The Royal Proclamation of 1763 is one of the most consequential and least read documents of the founding era. It drew a line along the Appalachian ridge and prohibited colonial settlement west of it. Understanding why it was issued, how Native nations understood it, and why colonists resented it is essential context for every episode in this series. The full text is at Yale Avalon and takes fifteen minutes to read.
The French and Indian War ended with the Treaty of Paris of 1763. Britain had won. France ceded its North American territories east of the Mississippi. Britain now governed an enormous territory, much of it occupied by Native nations that had not been consulted about the transfer. Seven months after the peace treaty was signed, Pontiac's War began, as Native nations in the Great Lakes region rose against British forts and settlements. The Proclamation of October 7, 1763 was issued in direct response.
The Proclamation drew a line along the Appalachian watershed and declared that all land west of it was reserved for Native peoples. Colonial governors were forbidden to grant land patents in that territory. Colonial settlers who had already moved west were ordered to withdraw. The purchase of Native land by private individuals was prohibited. All such transactions had to be conducted publicly, with Crown authorization, at a meeting arranged by the Crown.
We do hereby strictly forbid, on Pain of our Displeasure, all our loving Subjects from making any Purchases or Settlements whatever, or taking Possession of any of the Lands above reserved, without our especial leave and Licence for that Purpose first obtained.
The Proclamation was not issued out of concern for Native rights as an abstract principle. Britain had just spent a decade and enormous sums fighting a war on the American frontier. Pontiac's War had killed hundreds of colonists and British soldiers and cost the treasury resources it did not have. The Proclamation was a frontier management document, designed to prevent a recurrence by stabilizing the boundary between colonial and Native territory. Whether the motivation was pragmatic or principled, the effect was the same: it established a legal prohibition on colonial settlement in Native territory, backed by Crown authority.

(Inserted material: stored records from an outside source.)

(** X11.  Whatever the limit - positive, zero, negative or left out - the events
    returned are those of a leading part of the backend's list, in the
    backend's order: no entry is skipped, none is moved, and none is
    returned after one that was left out. *)
Theorem events_are_a_leading_part :
  forall (stack_name : string) (limit : option Z)
         (w : ProvisioningAgent.world remote) (s : remote)
         (response : ProvisioningAgent.DescribeStackEvents.output)
         (stack_events : list ProvisioningAgent.StackEvent.t),
    ProvisioningAgent.describe_stack_events remote cfn_client stack_name
      (ProvisioningAgent.remote_state remote w) = (s, Return response) ->
    ProvisioningAgent.DescribeStackEvents.StackEvents response = Some stack_events ->
    field "success"
      (snd (ProvisioningAgent.get_stack_events remote cfn_client py_repr
              stack_name limit w)) = Some (VBool true) ->
    exists kept rest,
      stack_events = (kept ++ rest)%list
      /\ ProvisioningAgent.returns_events py_repr
           (snd (ProvisioningAgent.get_stack_events remote cfn_client py_repr
                   stack_name limit w))
           kept.
Proof.
  intros stack_name limit w s response stack_events Hcall Hevents Hsuccess.
  set (stop := match limit with Some n => n | None => 10%Z end).
  destruct (slice_to_prefix stack_events stop) as [rest Hrest].
  exists (ProvisioningAgent.slice_to stack_events stop), rest.
  split; [exact Hrest|].
  revert Hsuccess.
  unfold ProvisioningAgent.get_stack_events, ProvisioningAgent.try_exceptM,
    ProvisioningAgent.events_body, ProvisioningAgent.bindM, ProvisioningAgent.call,
    ProvisioningAgent.lift, ProvisioningAgent.ret.
  rewrite Hcall, Hevents. cbn [ProvisioningAgent.subscript]. fold stop.
  generalize (ProvisioningAgent.slice_to stack_events stop). intros kept.
  destruct (ProvisioningAgent.mapM (ProvisioningAgent.format_event py_repr) kept)
    as [formatted|e] eqn:Hmap; cbn [snd]; [|intros H; discriminate H].
  intros _. exists formatted. split; [|reflexivity].
  revert formatted Hmap. induction kept as [|ev kept IH]; intros formatted Hmap.
  - injection Hmap as <-. constructor.
  - cbn [ProvisioningAgent.mapM] in Hmap.
    destruct (ProvisioningAgent.format_event py_repr ev) as [d|e] eqn:Hd;
      [|discriminate Hmap].
    cbn [bind] in Hmap.
    destruct (ProvisioningAgent.mapM (ProvisioningAgent.format_event py_repr) kept)
      as [ds|e]; [|discriminate Hmap].
    cbn [bind] in Hmap. injection Hmap as <-.
    constructor; [exact Hd|now apply IH].
Qed.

Colonial landowners and speculators read the Proclamation as an assault on their economic interests. Virginia land grants in the Ohio country, including grants held by George Washington himself, were suddenly illegal. The Ohio Company of Virginia, which held claims to 200,000 acres west of the mountains, was effectively wiped out. Land speculation was one of the primary economic activities of the colonial gentry, and the Proclamation made enormous portions of speculative holdings worthless. When the list of colonial grievances against Britain was assembled in the years that followed, the Proclamation line appeared on it.
Native nations read the same document differently. The Proclamation reserved their territory. It established in writing, under the authority of the Crown, that the land west of the Appalachians was theirs and that the colonists could not have it. The 1768 Treaty of Fort Stanwix refined and confirmed the boundary line. For the Haudenosaunee and other nations, the British position, however imperfectly enforced, was the position that at least acknowledged their land claims. The American revolutionary position, which challenged Crown authority over the colonies, also challenged the only legal framework that restricted colonial expansion into Native territory.

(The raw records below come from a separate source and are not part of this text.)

(** Two sorted lists of the same elements are equal when the comparison
    separates distinct ones. *)
Lemma sorted_unique {A} (R : A → A → Prop) (l1 l2 : list A) :
  (∀ x y, R x y → R y x → x = y) →
  StronglySorted R l1 → StronglySorted R l2 → l1 ≡ₚ l2 → l1 = l2.
Proof.
  intros Ha H1. revert l2. induction H1 as [|x l1 H1 IH Hx]; intros l2 H2 HP.
  { by apply Permutation_nil in HP. }
  destruct H2 as [|y l2 H2 Hy].
  { by apply Permutation_sym, Permutation_nil in HP. }
  assert (x = y) as <-.
  { assert (x ∈ y :: l2) as Hin by (rewrite <- HP; left).
    assert (y ∈ x :: l1) as Hin' by (rewrite HP; left).
    apply elem_of_cons in Hin as [->|Hin]; [done|].
    apply elem_of_cons in Hin' as [->|Hin']; [done|].
    rewrite Forall_forall in Hx, Hy. apply Ha.
    - by apply Hx, list_elem_of_In.
    - by apply Hy, list_elem_of_In. }
  f_equal. apply IH; [done|]. by apply Permutation_cons_inv in HP.
Qed.

(** Sorting by identifier: the order the queries and the stores answer in. *)
Definition by_id {A} (x y : str * A) : comparison := str_compare x.1 y.1.

Lemma by_id_antisym {A} (x y : str * A) : by_id y x = CompOpp (by_id x y).
Proof. apply str_compare_antisym. Qed.

Lemma by_id_le_trans {A} (x y z : str * A) :
  cmp_le by_id x y → cmp_le by_id y z → cmp_le by_id x z.
Proof.
  unfold cmp_le, by_id. rewrite !str_compare_gt. intros H1 H2 H3.
  destruct (str_lt_trichotomy x.1 y.1) as [H|[H|H]]; [|congruence|done].
  apply H2. by transitivity x.1.
Qed.

(** *** Association lists *)
Lemma assoc_elem_of {A} (k : str) (l : list (str * A)) (v : A) :
  assoc k l = Some v → (k, v) ∈ l.
Proof.
  induction l as [|[k' v'] l IH]; simpl; [done|].
  case_bool_decide; [intros [= ->]; subst; left|right; auto].
Qed.

Lemma assoc_None {A} (k : str) (l : list (str * A)) : assoc k l = None ↔ k ∉ l.*1.
Proof.
  induction l as [|[k' v'] l IH]; simpl; [split; [intros _; apply not_elem_of_nil|done]|].
  rewrite not_elem_of_cons, <- IH. case_bool_decide; naive_solver.
Qed.

Lemma assoc_app {A} (k : str) (l1 l2 : list (str * A)) :
  assoc k (l1 ++ l2) = match assoc k l1 with Some v => Some v | None => assoc k l2 end.
Proof. induction l1 as [|[k' v'] l1 IH]; simpl; [done|]. by case_bool_decide. Qed.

And We do further strictly enjoin and require all Persons whatever who have either wilfully or inadvertently seated themselves upon any Lands within the Countries above described, or upon any other Lands which, not having been ceded to or purchased by Us, are still reserved to the said Indians as aforesaid, forthwith to remove themselves from such Settlements.
The Declaration of Independence, signed thirteen years after the Proclamation, lists among its grievances that the king has endeavored to bring on the inhabitants of the frontier the merciless Indian Savages. The Proclamation, which had attempted to establish a legal barrier between colonial settlers and those same Native nations, is not mentioned. The omission is itself a document.